What HBV treatment has high resistance rates?
Lamivudine [30%]
How does HCV treatment effect chronic HBV infection?
Treating HCV might cause HBV reactivation and flares of hepatitis. May result in death or transplant.
Reactivation usually occurs at week 8 of HCV treatment.

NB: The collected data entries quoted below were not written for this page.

(** * Fudano: the reduced SCTP association, the peer connection and the
    session description, embedded from the TypeScript sources

    - [src/sctp/sctp.ts]      : Module [Sctp]
    - [sdp.ts]                : Module [Sdp]
    - [src/peerConnection.ts] : Module [PeerConnection]

    JavaScript numbers that the code keeps integral are [Z]; [undefined] is
    [None]; a [Buffer] is a [list byte]; a thrown [Error] is the [Throw]
    outcome of a small state-and-exception monad whose state survives the
    throw, as the fields of [this] do. *)

From Stdlib Require Import ZArith NArith List String Ascii Strings.Byte Bool Lia.
From stdpp Require Import base gmap list strings.
From coqutil Require Import Datatypes.RecordSetters.
Import DoubleBraceUpdate.

#[local] Open Scope Z_scope.

(** ** JavaScript helpers shared by the three modules *)

Module Js.

(** *** Outcomes of a call *)

Inductive Outcome (A : Type) :=
| Ok (a : A)
| Throw (message : string).
Arguments Ok {A} a.
Arguments Throw {A} message.

(** Sequencing: a throw ends the computation. *)
Definition andThen {A B} (r : Outcome A) (k : A -> Outcome B) : Outcome B :=
  match r with
  | Ok a => k a
  | Throw e => Throw e
  end.

(** [xs.forEach(x => { acc = f(acc, x) })] where [f] may throw. *)
Fixpoint foldOutcome {A S} (f : S -> A -> Outcome S) (xs : list A) (acc : S)
  : Outcome S :=
  match xs with
  | [] => Ok acc
  | x :: xs' => andThen (f acc x) (foldOutcome f xs')
  end.

(** *** Methods: state and exceptions

    A method is a function of the object's state that gives an outcome
    and the state it leaves; after a throw the state is the one reached
    at the throw. *)

Definition M (S A : Type) : Type := S -> Outcome A * S.

Definition ret {S A} (a : A) : M S A := fun s => (Ok a, s).
Definition throw {S A} (message : string) : M S A := fun s => (Throw message, s).
Definition bind {S A B} (m : M S A) (k : A -> M S B) : M S B :=
  fun s => match m s with
           | (Ok a, s') => k a s'
           | (Throw e, s') => (Throw e, s')
           end.
Definition get {S} : M S S := fun s => (Ok s, s).
Definition modify {S} (f : S -> S) : M S unit := fun s => (Ok tt, f s).

(** [for (const x of xs) body(x)]; a throw ends the loop. *)
Fixpoint forEach {S A} (xs : list A) (body : A -> M S unit) : M S unit :=
  match xs with
  | [] => ret tt
  | x :: xs' => bind (body x) (fun _ => forEach xs' body)
  end.

(** [try { m } catch (error) { }] *)
Definition tryCatch {S} (m : M S unit) : M S unit :=
  fun s => match m s with
           | (Throw _, s') => (Ok tt, s')
           | r => r
           end.

Module Notations.
Notation "'let*' x := m 'in' k" := (bind m (fun x => k))
  (at level 10, x name, m at level 100, k at level 200).
Notation "m ;;; k" := (bind m (fun _ => k))
  (at level 100, k at level 200, right associativity).
End Notations.

(** *** Numbers

    The numbers of these files are integers or [NaN]. *)

Inductive number := NaN | Num (z : Z).

Definition digitChar (d : N) : ascii := ascii_of_N (48 + d).

Definition isDigit (c : ascii) : bool :=
  let n := N_of_ascii c in (48 <=? n)%N && (n <=? 57)%N.

Definition digitValue (c : ascii) : Z := Z.of_N (N_of_ascii c) - 48.

(** The decimal digits of [n] in front of [acc], most significant
    first; [fuel] bounds the number of digits. *)
Fixpoint digitsAux (fuel : nat) (n : N) (acc : string) : string :=
  match fuel with
  | O => acc
  | S fuel' =>
      let acc' := String (digitChar (n mod 10)) acc in
      if (n <? 10)%N then acc' else digitsAux fuel' (n / 10) acc'
  end.

Definition digits (n : N) : string :=
  digitsAux (S (N.to_nat (N.size n))) n EmptyString.

(** [Number.prototype.toString] on an integer below 1e21: the decimal
    digits, with a leading minus sign for a negative number. *)
Definition intToString (z : Z) : string :=
  if z <? 0 then String "-" (digits (Z.to_N (- z))) else digits (Z.to_N z).

Definition numberToString (n : number) : string :=
  match n with
  | NaN => "NaN"
  | Num z => intToString z
  end.

(** [if (n)]: neither [0] nor [NaN]. *)
Definition numberTruthy (n : number) : bool :=
  match n with
  | NaN => false
  | Num z => negb (z =? 0)
  end.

How long should chronic HBV be treated?
Life long. 75% with get control of their disease if HBeAg +, about 90% get control of HBeAg negative
Incidence of cirrhosis in chronic HBV
300 per 100,000 person years.
What HBV genotype is most likely to cause cirrhosis?
Genotype C
Who with HBV should be screened for HCC?
- ALL with cirrhosis
- Asian males 40 and older
- Asian females 50 and older
- Sub-Saharan Africans 20 and older
- Those with HCC history.
How often should HCC screening be done?
Every 6 months with US +/- AFP.
Highest risk for HCV?
- IVDU
- MSM [receptive]
- Receipt of blood products before 1990
How many genotypes of HCV?
6
Which HCV genotype is most common in US?
1
Presentation of acute HCV
- Most are asymptomatic
- Rarely causes fulminant hepatitis
Jaundice in 20-30%
Treatment of acute HCV?
- Supportive
- Monitor for recovery
- More likely to clear if symptomatic OR acquired at birth.
Rate of development of chronic hepatitis C in an adult?